Some of us are more oriented around one particular type of happiness than another. People who live in a state of ‘need-deprivation’ – who are homeless, poor, or don’t have a romantic partner, for example – usually think of happiness purely in terms of satisfying their needs. A rich housewife who spends most of her time shopping is mainly oriented around ‘materialistic happiness’, while first year university students who spend their time socialising and drinking are probably mainly oriented around ‘hedonistic happiness’.
Most of us spread our search for happiness fairly evenly though. If you look closely at your own life, you’ll probably find that you experience (or at least look for) all of the different kinds of happiness we’ve looked at on a fairly regular basis. You might have ‘fixes’ of materialistic happiness when you buy new clothes or CDs, fixes of hedonistic happiness when you drink alcohol or go to a party, and fixes of ego-based happiness when you catch a member of the opposite staring at you across a bar or when your partner tells you that you’re a fantastic cook. You might experience need-satisfaction happiness when you have social contact after being isolated for a while; ‘event-based happiness’ when you hear that a friend is going to get married; and ‘future-based happiness’ when you think of the holiday you’ve book in a month. You might also look for happiness through changing your circumstances – by re-decorating your kitchen or having a new hairstyle, or by dreaming of moving to a country with a better climate or of winning the lottery.
The first three types of happiness (materialistic, hedonistic and ego-based) are undoubtedly the ones which are most important to us though. Many of us take it for granted that we can find happiness by pursuing the ‘American Dream’ of wealth and success, and think of life as a kind of competition to ‘get on’ and accumulate as much of them as possible. But whether these kinds of happiness actually can satisfy us – even the highest levels of wealth and success – is very debatable. In fact there are many studies by psychologists which suggest that this isn’t the case.
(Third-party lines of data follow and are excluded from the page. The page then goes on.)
Lemma sh_reads_form `{Immutable} es c ws : sh_reads c ws → Forall (λ w, word_ok w = true) (map form_word es) →
  sh_reads (foldl (addFormField escapeShell (bytes [92; 10]%N)) c es)
           (ws ++ concat (map (λ kv, ["-F"; form_word kv]) es)).
Proof.
  revert c ws. induction es as [|e es IH]; intros c ws Hc Hall; simpl in *.
  - by rewrite app_nil_r.
  - apply Forall_cons in Hall as [He Hall].
    replace (ws ++ "-F" :: form_word e :: concat (map (λ kv, ["-F"; form_word kv]) es))
      with (((ws ++ ["-F"]) ++ [form_word e]) ++ concat (map (λ kv, ["-F"; form_word kv]) es))
      by (by rewrite <- !app_assoc).
    apply IH; [|done]. apply sh_reads_addWords; [|by repeat constructor].
    apply sh_reads_line; [done|]. by repeat constructor.
Qed.

Lemma sh_reads_data c ws t : sh_reads c ws → word_ok t = true →
  sh_reads (addWordsWithoutLeadingSpace escapeShell
              (addWordsWithoutLeadingSpace escapeShell (addIndent (addNewLine (bytes [92; 10]%N) c)) ["-d "]) [t])
           (ws ++ ["-d"; t]).
Proof.
  intros Hc Ht. replace (ws ++ ["-d"; t]) with ((ws ++ ["-d"]) ++ [t]) by (by rewrite <- app_assoc).
  apply sh_between_words; [|by repeat constructor]. unfold addWordsWithoutLeadingSpace. simpl.
  change (escapeShell "-d ") with ("-d" +:+ " "). rewrite <- sapp_assoc. apply sh_reads_space.
  exists ws, (Some "-d"). split; [|done].
  pose proof (sh_between_indent _ _ (sh_reads_newLine _ _ Hc)) as Hi. unfold sh_between in Hi.
  by rewrite sh_run_app, Hi.
Qed.
Lemma n_returns_exports fuel st id st' v : n modules fuel st id = Returned st' v →
  ∃ m, w_cache st' !! id = Some m ∧ i_exports m = v.
Proof.
  destruct fuel as [|f]; cbn [n]; (destruct (w_cache st !! id) as [m|] eqn:Ec; [intros [= <- <-]; eauto|]); [done|].
  destruct (modules !! id) as [body|]; [|done].
  destruct (run _ _ _ _ _ _) as [st2 []|st2 e|] eqn:Er; [|done|done]. cbn zeta.
  destruct (w_cache (set_entry st2 id _) !! id) as [m|] eqn:Em; [|done]. intros [= <- <-]. eauto.
Qed.

Lemma n_cached fuel st id m : w_cache st !! id = Some m → n modules fuel st id = Returned st (i_exports m).
Proof. intros H. destruct fuel; cbn [n]; by rewrite H. Qed.
End Guarantees.

(** C1: in every state that calls of the loader can reach, whatever the modules do and whether the
    calls returned or threw, no module function has been called twice: the list of started modules
    has no duplicate and every started module is in the cache. *)
Theorem modules_run_once (modules : gmap N module_fn) st : rtc (call modules) w_init st →
  NoDup (w_started st) ∧ ∀ i, i ∈ w_started st → is_Some (w_cache st !! i).
Proof.
  intros H. apply (calls_started modules w_init st H). split; [constructor|].
  intros i Hi. by apply not_elem_of_nil in Hi.
Qed.

(** C35: loading terminates, also when modules require each other in cycles: from any state, nested
    calls as deep as the number of modules plus one are enough, and the value of the bundle is
    reached or an exception is thrown. *)
Theorem loading_terminates (modules : gmap N module_fn) st id :
  n modules (S (size modules)) st id ≠ OutOfFuel ∧
  bundle_value modules (S (size modules)) id ≠ OutOfFuel.
Proof.
  assert (∀ s, n modules (S (size modules)) s id ≠ OutOfFuel) as H.
  { intros s. apply n_fuel. pose proof (pending_size modules s). lia. }
  split; [apply H|]. unfold bundle_value. specialize (H w_init).
  destruct (n modules (S (size modules)) w_init id) as [s v|s e|]; [|done|done].
  pose proof (get_not_hang (w_heap s) v "default"). by destruct (get _ v "default").
Qed.

(** A module has one exports value for the rest of the program: after a call returned a value,
    every later call for the same module returns that value at once and changes nothing. A module
    whose function threw is not run again either: later calls return what it had exported and do
    not throw. *)
Theorem exports_stable (modules : gmap N module_fn) fuel st id st' st'' :
  out_state (n modules fuel st id) = Some st' → rtc (call modules) st' st'' →
  ∃ v, (∀ u, n modules fuel st id = Returned st' u → u = v) ∧
       ∀ fuel', n modules fuel' st'' id = Returned st'' v.
Proof.
  intros Hc Hr. destruct (n_result modules fuel st id st' Hc) as [m Hm].
  exists (i_exports m). split.
  - intros u Hu. apply n_returns_exports in Hu as (m' & Hm' & <-). congruence.
  - intros fuel'. apply n_cached. by apply (calls_keep modules st').
Qed.

(** * The wrapper of the bundles *)

(** The host: whether [exports], [module] and [define.amd] exist, what [require("esprima")] gives
    ([None] when it throws) and the property [esprima] of the global object. *)
Record host := Host {
  h_exports : bool; h_module : bool; h_define : bool;
  h_require : option value; h_global : value
}.

(** Where the bundle goes. *)
Inductive placement :=
| ToModule (v : value)
| ToDefine (deps : list string)
| ToExports (name : string) (v : value)
| ToGlobal (name : string) (v : value).

(** [function(){try{return require("esprima")}catch(e){}}()]. *)
Definition optional_require (h : host) : value := default (VData JUndef) (h_require h).

Definition umd_bundle (h : host) (factory : value → result value) : result placement :=
  if h_exports h && h_module h then v ← factory (optional_require h); Ok (ToModule v)
  else if h_define h then Ok (ToDefine ["esprima"])
  else if h_exports h then v ← factory (optional_require h); Ok (ToExports "SwaggerUIBundle" v)
  else v ← factory (h_global h); Ok (ToGlobal "SwaggerUIBundle" v).

Definition umd_standalone (h : host) (factory : value → result value) : result placement :=
  if h_exports h && h_module h then v ← factory (optional_require h); Ok (ToModule v)
  else if h_define h then Ok (ToDefine ["esprima"])
  else if h_exports h then v ← factory (optional_require h); Ok (ToExports "SwaggerUIStandalonePreset" v)
  else v ← factory (h_global h); Ok (ToGlobal "SwaggerUIStandalonePreset" v).

Definition umd_core (h : host) (factory : result value) : result placement :=
  if h_exports h && h_module h then v ← factory; Ok (ToModule v)
  else if h_define h then Ok (ToDefine [])
  else if h_exports h then v ← factory; Ok (ToExports "SwaggerUICore" v)
  else v ← factory; Ok (ToGlobal "SwaggerUICore" v).

(** * Examples and witnesses *)

(** A cycle: the entry 0 requires 1, which requires 0 while it is loading and then exports the
    default of the half-loaded entry next to its own. *)
Definition cyclic : gmap N module_fn :=
  {[ 0%N := λ _, PMark (PRequire 1 (λ v, PGet v "own" (λ x, PVar "d" x (PDefine "default" "d" PEnd))));
     1%N := λ e, PRequire 0 (λ v, PGet v "default" (λ x,
              PSetProp e "seen" x (PSetProp e "own" (VFun 7) PEnd))) ]}.

Example cyclic_value :
  bundle_value cyclic (S (size cyclic)) 0 = 
  Returned (WState {[ 0%N := Installed true (VObj 0); 1%N := Installed true (VObj 2) ]}
    [[("__esModule", PConst (VData (JBool true))); ("default", PGetter 1 "d")];
     [("d", PData (VFun 7))];
     [("seen", PData (VData JUndef)); ("own", PData (VFun 7))]; []] [1%N; 0%N]) (VFun 7).
Proof. vm_compute. reflexivity. Qed.

(** A module that exports something and then throws. *)
Definition failing : gmap N module_fn :=
  {[ 0%N := λ e, PSetProp e "half" (VFun 1) (PThrow (mkError "boom")) ]}.

Definition failing_end : wstate :=
  WState {[ 0%N := Installed false (VObj 0) ]} [[("half", PData (VFun 1))]; []] [0%N].

Lemma call_failing : out_state (n failing 1 w_init 0) = Some failing_end.
Proof. vm_compute. reflexivity. Qed.

Lemma modules_run_once_witness :
  NoDup (w_started failing_end) ∧ ∀ i, i ∈ w_started failing_end → is_Some (w_cache failing_end !! i).
Proof. apply (modules_run_once failing). apply rtc_once. exists 1%nat, 0%N. exact call_failing. Defined.

Lemma exports_stable_witness : ∃ v,
  (∀ u, n failing 1 w_init 0 = Returned failing_end u → u = v) ∧
  ∀ fuel', n failing fuel' failing_end 0 = Returned failing_end v.
Proof. apply (exports_stable failing 1 w_init 0 _ _ call_failing). constructor. Defined.
(** Objects built by changes to entries of the field [k] only. *)
Lemma hinv_intro fd st st' k v : hinv fd st → plain_key k → entry_truthy v = true →
  (∀ j, plain_key j → j ≠ k → under j (newObj st') = under j (newObj st) ∧ aget (trackKeys st') j = aget (trackKeys st) j) →
  under k (newObj st') = stored k (vals k fd ++ [v]) →
  aget (trackKeys st') k = (if decide (2 ≤ length (vals k fd ++ [v])) then Some (length (vals k fd ++ [v])) else None) →
  hinv (fd ++ [(k, v)]) st'.
Proof.
  intros [Ht Hinv] Hk Hv Hother Hu Ha. split; [apply Forall_app; split; [done|by repeat constructor]|].
  intros j Hj. rewrite vals_snoc. destruct (decide (k = j)) as [<-|Hne]; [done|].
  destruct (Hother j Hj) as [-> ->]; [congruence|]. by apply Hinv.
Qed.

Lemma add_pair_hinv fd st k v : hinv fd st → plain_key k → entry_truthy v = true →
  ∃ st', add_pair st (k, v) = Ok st' ∧ hinv (fd ++ [(k, v)]) st'.
Proof.
  intros Hh Hk Hv. pose proof Hh as [Ht Hinv]. destruct (Hinv k Hk) as [Hu Ha].
  pose proof (vals_truthy k fd Ht) as Hvt. pose proof (aget_under (newObj st) k) as Hg.
  rewrite extractKey_plain, Hu in Hg by done. destruct Hk as (Hk1 & Hk2 & Hin).
  assert (plain_key k) as Hk by done.
  assert (∀ j i, plain_key j → j ≠ k → extractKey (hashed k i) ≠ j) as Hhash
    by (intros; rewrite extractKey_hashed; congruence).
  unfold add_pair. rewrite Ha, Hg, Hin. destruct (vals k fd) as [|v0 [|v1 vs]] eqn:Ev.
  - rewrite decide_False by (simpl; lia). simpl. eexists; split; [done|].
    apply (hinv_intro fd st _ k v Hh Hk Hv); rewrite ?Ev; simpl.
    + intros j Hj Hne. rewrite under_aset_other by (rewrite extractKey_plain; congruence). done.
    + by rewrite under_aset_fresh, Hu by (rewrite ?Hu; try done; by apply extractKey_plain).
    + rewrite Ha. by rewrite decide_False by (simpl; lia).
  - rewrite decide_False by (simpl; lia). simpl. rewrite String.eqb_refl. simpl.
    apply Forall_cons in Hvt as [Hv0 _]. rewrite Hv0. simpl. eexists; split; [done|].
    apply (hinv_intro fd st _ k v Hh Hk Hv); rewrite ?Ev; simpl.
    + intros j Hj Hne. split; [|by apply aget_aset_ne].
      rewrite under_aset_other, under_adel, under_aset_other by auto. apply adel_notin.
      apply aget_None. intros Hx. apply list_elem_of_fmap in Hx as ([x u] & Hx & Hin').
      apply list_elem_of_filter in Hin' as [Hx' _]. simpl in *. subst x. rewrite extractKey_plain in Hx'; done.
    + assert (under k (adel (aset (newObj st) (hashed k 1) v0) k) = [(hashed k 1, v0)]) as E1.
      { assert (under k (aset (newObj st) (hashed k 1) v0) = [(k, v0); (hashed k 1, v0)]) as E0.
        { rewrite under_aset_fresh, Hu; [done|by apply extractKey_hashed|]. rewrite Hu. simpl.
          destruct (String.eqb_spec k (hashed k 1)) as [E|]; [|done]. by destruct (hashed_ne k 1 Hk). }
        rewrite under_adel, E0. unfold adel. rewrite !filter_cons. simpl.
        rewrite String.eqb_refl, decide_False, decide_True; [done| |done].
        apply String.eqb_neq. by apply hashed_ne. }
      rewrite under_aset_fresh, E1; [done|by apply extractKey_hashed|]. rewrite E1. simpl aget.
      destruct (String.eqb_spec (hashed k 1) (hashed k 2)) as [E|]; [|done]. by apply hashed_inj in E.
    + by rewrite aget_aset_eq.
  - rewrite decide_True by (simpl; lia). eexists; split; [done|].
    apply (hinv_intro fd st _ k v Hh Hk Hv); rewrite ?Ev; simpl newObj; simpl trackKeys.
    + intros j Hj Hne. split; [by apply under_aset_other; auto|by apply aget_aset_ne].
    + rewrite under_aset_fresh, Hu; [by rewrite stored_snoc by (simpl; lia)|by apply extractKey_hashed|].
      rewrite Hu. by apply aget_stored_hashed.
    + rewrite aget_aset_eq, decide_True by (rewrite length_app; simpl; lia). rewrite length_app. simpl. f_equal. lia.
Qed.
Studies of pools and lottery winners, for example, show that their new found wealth has little effect on their level of happiness. After a short period of high level happiness they return the same ‘base level’ they experienced before. Surveys also show that America’s increasing wealth since the Second World War hasn’t been accompanied with increasing happiness. In 1946 38% of Americans said they were ‘very happy’. In the late 50s the figure had risen to 53%, but in the mid-70s it was down to 27%, and in the mid-80s it had risen again to 33%. Surveys of the levels of happiness in different countries also have some surprising results. As the psychologist Michael Argyle writes, they show that ‘International differences in happiness are very small, and almost unrelated to economic prosperity.’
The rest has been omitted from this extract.